REDACCIÓN Q’HUBO
qhuboibague@gmail.com
En 2023 se cumplen 104 años de la llegada del primer aeroplano a Ibagué, un acontecimiento histórico que sorprendió a los habitantes de la ciudad y otras poblaciones como Girardot, los cuales jamás habían visto un avión. Ese día, acudieron en masa a observar el aterrizaje en el Llano de Belén, donde hoy queda el barrio que lleva el mismo nombre.
Un piloto extraordinario
Uno de los personajes más significativos en la historia de la aviación tolimense y colombiana fue el piloto norteamericano , quien comenzó a volar a los 19 años. Él participó en una expedición por el río Orinoco, aprendió a hablar español en México mientras se desempeñaba como aviador contratado por los generales del ejército revolucionario de Pancho Villa y Emiliano Zapata.
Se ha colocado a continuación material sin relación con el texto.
(* ===== verification/CoordinatorDelivery.v ===== *)
(** * CoordinatorDelivery: no parent run is lost

    The properties of the durable queue of [CoordinatorStore]: over every
    history of admissions, ticks, cancellation requests, restarts and crashes,
    with commands that fail, a live run stays reachable through the stream,
    and entries are served in order.  A tick inside the queue is the tick of
    [CoordinatorRuns], seen from one run: the whole store is its outside. *)

From S2P Require Import Prelude PyValue PyText Programs Coordinator CoordinatorMachine CoordinatorRuns CoordinatorStore.

(** ** A tick submits nothing *)

Definition tick_op X (o : op X) : Prop := match o with SubmitParent _ => False | _ => True end.

Ltac walk := repeat first
  [done | progress cbn [uses mbind program_mbind program_bind mret program_mret perform require raising]
  | split; [exact I|intros ?] | apply uses_bind; [|intros ?] | progress case_match | assumption].

Section Uses.
Abbreviation ticks := (uses tick_op).

Lemma uses_children children : forall i s un, ticks (cancel_children i children s un).
Proof.
  induction children as [|c l IH]; intros i s un; cbn [cancel_children]; [done|].
  case_match; [apply IH|]. cbn. split; [done|]. intros [[]|t]; cbn; auto.
Qed.

Lemma uses_reusable l : ticks (reusable_child l).
Proof. induction l as [|[i c] l IH]; cbn; [done|]. split; [done|]. intros []; [|done]. by case_match. Qed.

Lemma uses_terminalize s c reason : ticks (_terminalize s c reason).
Proof. unfold _terminalize, save, event. walk. Qed.

Lemma uses_cascade s : ticks (_cascade_cancellation s).
Proof.
  unfold _cascade_cancellation, event, cancel_external. cbn. split; [done|]. intros _. apply uses_bind; [walk|].
  intros un. apply uses_bind; [apply uses_children|]. intros [s1 []]; apply uses_terminalize.
Qed.

Lemma uses_next s map : ticks (_advance_to_next_stage s map).
Proof. unfold _advance_to_next_stage, save, event. repeat first [apply uses_terminalize|progress walk]. Qed.

Lemma uses_after s st map o : ticks (after_result s st map o).
Proof.
  unfold after_result, _handle_stage_failure, _handle_qc_result, save, event, raising.
  repeat first [apply uses_terminalize|apply uses_next|progress walk].
Qed.

Lemma uses_finish s sid st map o : ticks (finish_attempt s sid st map o).
Proof.
  unfold finish_attempt. apply uses_bind; [walk|]. intros now. apply uses_bind; [by destruct (record_result s sid st now o)|].
  intros [s' o']. split; [exact I|]. intros _. apply uses_after.
Qed.

Lemma uses_leaf s st key : ticks (_execute_leaf s st key).
Proof. unfold _execute_leaf, save. repeat first [apply uses_reusable|progress walk]. Qed.

Lemma uses_attempt s sid authority key st resuming h : ticks (run_attempt s sid authority key st resuming h).
Proof. unfold run_attempt, guarded. case_match; [walk|]. case_match; [apply uses_leaf|done]. Qed.

Lemma uses_waiting s sid authority st map o : ticks (finish_waiting s sid authority st map o).
Proof.
  unfold finish_waiting, save, event. case_match; [|walk]. case_match; [walk|apply uses_finish].
Qed.

Lemma uses_run_stage sha s sid st map authority : ticks (run_stage sha s sid st map authority).
Proof.
  unfold run_stage. apply uses_bind; [unfold save, event; walk|]. intros _.
  apply uses_bind; [case_match; [apply uses_attempt|done]|]. intros [s2 o].
  case_match; [apply uses_waiting|apply uses_finish].
Qed.

Lemma uses_current sha s map : ticks (run_current sha s map).
Proof.
  unfold run_current. do 2 (case_match; [|apply uses_terminalize]). apply uses_bind; [unfold require; walk|].
  intros authority. case_match; [apply uses_next|apply uses_run_stage].
Qed.

Lemma uses_advance sha s : ticks (advance sha s).
Proof.
  unfold advance. apply uses_bind; [unfold require; walk|]. intros l. case_match; [apply uses_cascade|].
  case_match; [done|]. unfold advance_live. case_match; [apply uses_current|]. case_match; [apply uses_current|].
  case_match; (split; [exact I|intros _]); [apply uses_current|done].
Qed.

End Uses.

(** ** Reachable runs *)

(** A run id that the stream carries as it is: not empty, and not in a JSON
    quotation of its own. *)
Definition plain (run : string) : Prop := run_of run = run /\ run <> "".

Section Delivery.
Context {S E : Type} `{StreamLaws S} `{Outside E}.
Implicit Types (q : S) (w : World S E) (i : eid).

Definition entry_of q i (run : string) : Prop := exists raw, (i, raw) ∈ entries q /\ run_of raw = run.

(** An entry some consumer will see: not delivered yet, or delivered and not
    acknowledged. *)
Definition unsettled q i : Prop := i ∈ (waiting q).*1 \/ i ∈ (pending q).*1.

Definition reachable q (run : string) : Prop := exists i, entry_of q i run /\ unsettled q i.

Definition live_run w (run : string) : Prop := exists s, hashes w !! run = Some s /\ is_terminal s = false.

(** The runs that must be reachable are the live ones and those of [R]. *)
(** A submission one keeps an eye on: once it is stored, its run is it. *)
Variable watch : option PipelineRunState.

(** A state that a submitted run can reach. *)
Definition lawful (s : PipelineRunState) : Prop :=
  exists parent run compiled params s0, submitted_state parent run compiled params = Ok s0 /\ track s0 s /\
  forall s1, watch = Some s1 -> run_id s0 = run_id s1 -> s0 = s1.

Lemma lawful_track s s' : lawful s -> track s s' -> lawful s'.
Proof.
  intros (p & r & c & m & s0 & Hs & Ht & Hw) Ht'. exists p, r, c, m, s0. split_and!; [done|by eapply track_trans|done].
Qed.

Record good (R : string -> Prop) w : Prop := {
  keyed run s : hashes w !! run = Some s -> run_id s = run /\ lawful s;
  recalled c run i : entry_ids c w !! run = Some i -> entry_of (server w) i run;
  covered run : plain run -> R run \/ live_run w run -> reachable (server w) run;
  watched s : watch = Some s -> is_Some (hashes w !! run_id s) }.

Abbreviation none := (fun _ => False).

Lemma entry_unique q i r1 r2 : entry_of q i r1 -> entry_of q i r2 -> r1 = r2.
Proof.
  intros (x & Hx & <-) (y & Hy & <-). f_equal. pose proof (entries_nodup q) as Hn. revert Hn Hx Hy.
  induction (entries q) as [|[j z] l IH]; cbn; intros Hn Hx Hy; [by apply elem_of_nil in Hx|].
  apply NoDup_cons in Hn as [Hj Hn]. apply elem_of_cons in Hx as [Hx|Hx], Hy as [Hy|Hy]; simplify_eq; auto;
    exfalso; apply Hj; by apply (list_elem_of_fmap_2 fst _ _) in Hx || by apply (list_elem_of_fmap_2 fst _ _) in Hy.
Qed.

(** [q'] has all of [q] but the entries [lost] that it settled. *)
Definition keeps (lost : list eid) q q' : Prop :=
  (forall x, x ∈ entries q -> x ∈ entries q') /\
  (forall i, unsettled q i -> i ∉ lost -> unsettled q' i).

Lemma keeps_trans l1 l2 q1 q2 q3 : keeps l1 q1 q2 -> keeps l2 q2 q3 -> keeps (l1 ++ l2) q1 q3.
Proof.
  intros [He Hu] [He' Hu']. split; [auto|]. intros i Hi Hn. apply not_elem_of_app in Hn as [? ?]. auto.
Qed.

Lemma keeps_same q q' : entries q' = entries q -> waiting q' = waiting q ->
  (forall j, j ∈ (pending q').*1 <-> j ∈ (pending q).*1) -> keeps [] q q'.
Proof.
  intros He Hw Hp. split; [by rewrite He|]. intros i [Hi|Hi] _; [left; by rewrite Hw|right; by apply Hp].
Qed.

Lemma keeps_xadd q r : keeps [] q (xadd q r).2.
Proof.
  split; [intros x Hx; rewrite xadd_entries; set_solver|]. intros i [Hi|Hi] _; unfold unsettled.
  - rewrite xadd_waiting, fmap_app. set_solver.
  - right. by rewrite xadd_pending.
Qed.

Lemma xadd_reachable q r : plain r -> reachable (xadd q r).2 r.
Proof.
  intros [Hr _]. exists (xadd q r).1. split.
  - exists r. rewrite xadd_entries. split; [set_solver|done].
  - left. rewrite xadd_waiting, fmap_app. set_solver.
Qed.

Lemma keeps_xreadgroup q c : keeps [] q (xreadgroup q c).2.
Proof.
  split; [by rewrite xreadgroup_entries|]. intros i Hi _. unfold unsettled in *.
  destruct (waiting q) as [|x l] eqn:Hw.
  - destruct (xreadgroup_none q c Hw) as (_ & -> & ->). done.
  - destruct (xreadgroup_some q c x l Hw) as (_ & -> & Hp). destruct Hi as [Hi|Hi].
    + cbn in Hi. apply elem_of_cons in Hi as [->|Hi]; [|by left]. right.
      apply list_elem_of_fmap. exists (x.1, c). split; [done|]. apply Hp. by left.
    + right. apply list_elem_of_fmap in Hi as (y & -> & Hy). apply list_elem_of_fmap. exists y. split; [done|].
      apply Hp. by right.
Qed.

Lemma keeps_xack q l : keeps l q (xack q l).2.
Proof.
  split; [by rewrite xack_entries|]. intros i [Hi|Hi] Hn; [left; by rewrite xack_waiting|].
  right. apply list_elem_of_fmap in Hi as (y & -> & Hy). apply list_elem_of_fmap. exists y. split; [done|].
  by apply xack_pending.
Qed.

Lemma keeps_xclaim q c i t : keeps [] q (xclaim q c i t).2.
Proof. apply keeps_same; [apply xclaim_entries|apply xclaim_waiting|intros j; apply xclaim_pending]. Qed.

Lemma keeps_elapse q t : keeps [] q (elapse q t).
Proof.
  apply keeps_same; [apply elapse_entries|apply elapse_waiting|]. intros j. by rewrite elapse_pending.
Qed.

Lemma entry_keeps lost q q' i r : keeps lost q q' -> entry_of q i r -> entry_of q' i r.
Proof. intros [He _] (x & Hx & Hr). exists x. auto. Qed.

(** What was reachable stays so, but through settled entries. *)
Lemma reachable_keeps lost q q' r :
  keeps lost q q' -> (forall i, i ∈ lost -> ~ entry_of q i r) -> reachable q r -> reachable q' r.
Proof.
  intros Hk Hl (i & Hi & Hu). exists i. split; [by eapply entry_keeps|]. apply Hk; [done|]. intros Hin. by eapply Hl.
Qed.

(** *** What keeps a store good *)

Lemma good_ext R w w' : hashes w' = hashes w -> server w' = server w -> memory w' = memory w -> good R w -> good R w'.
Proof.
  intros Hh Hs Hm [Hk Hr Hc Hw]. split; unfold entry_ids, live_run; rewrite ?Hh, ?Hs, ?Hm; done.
Qed.

Lemma good_env R w e : good R w -> good R (w ⟪ env := e ⟫).
Proof. intros []; by split. Qed.

Lemma good_weaken (R R' : string -> Prop) w : (forall r, R' r -> R r) -> good R w -> good R' w.
Proof. intros HR [Hk Hr Hc Hw]. split; [done|done| |done]. intros run Hp [?|?]; auto. Qed.

Lemma good_none R w : good R w -> good none w.
Proof. by apply good_weaken. Qed.

Lemma good_add (R : string -> Prop) w run :
  (plain run -> reachable (server w) run) -> good R w -> good (fun r => R r \/ r = run) w.
Proof.
  intros Hr [Hk Hm Hc Hw]. split; [done|done| |done]. intros r Hp [[?| ->]|?]; auto.
Qed.

(** Another server: what it settled must be reachable otherwise, if it has to. *)
Lemma good_server R w q lost :
  keeps lost (server w) q ->
  (forall i run, i ∈ lost -> entry_of (server w) i run -> plain run -> R run \/ live_run w run -> reachable q run) ->
  good R w -> good R (w ⟪ server := q ⟫).
Proof.
  intros Hk Hl [Hkey Hm Hc Hw]. split; cbn; [done| | |done].
  - intros c run i Hi. eapply entry_keeps; [done|]. by apply (Hm c).
  - intros run Hp Hr. destruct (Hc run Hp Hr) as (i & Hi & Hu).
    destruct (decide (i ∈ lost)) as [Hin|Hn]; [by eapply Hl|]. exists i. split; [by eapply entry_keeps|by apply Hk].
Qed.

Lemma good_keeps R w q : keeps [] (server w) q -> good R w -> good R (w ⟪ server := q ⟫).
Proof. intros Hk. apply (good_server R w q []); [done|]. by intros i run ?%elem_of_nil. Qed.

Lemma good_on_server {X} R w (f : S -> X * S) :
  keeps [] (server w) (f (server w)).2 -> good R w -> good R (on_server f w).2.
Proof.
  intros Hk Hg. unfold on_server. destruct (f (server w)) as [x q]. by apply good_keeps.
Qed.

Lemma entry_ids_set c c' m w :
  entry_ids c' (w ⟪ memory := <[c := m]> (memory w) ⟫) = if decide (c' = c) then m else entry_ids c' w.
Proof.
  unfold entry_ids. cbn. case_decide as Hc; [subst; by rewrite lookup_insert_eq|by rewrite lookup_insert_ne].
Qed.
Asimismo, fue entrenador de pilotos del movimiento revolucionario chino de Sun Yat-Sen y vivió otras aventuras por el mundo antes de regresar a su país a trabajar con el fabricante de aviones Boeing y después con Glenn Curtiss.
A principios de 1919, cuando William Knox Martin trabajaba con la empresa The Curtiss Aeroplane and Motor Corporation de Estados Unidos, tuvo que atender en español a Carlos Obregón y Ulpiano Valenzuela, dos colombianos interesados en adquirir una aeronave para vuelos de demostración en el país, por lo que les vendió un biplano Curtiss Standard J-1. Esos mismos empresarios le hablaron al piloto acerca de las posibilidades que tendría la aviación en territorio colombiano, dados los problemas de vías y comunicaciones.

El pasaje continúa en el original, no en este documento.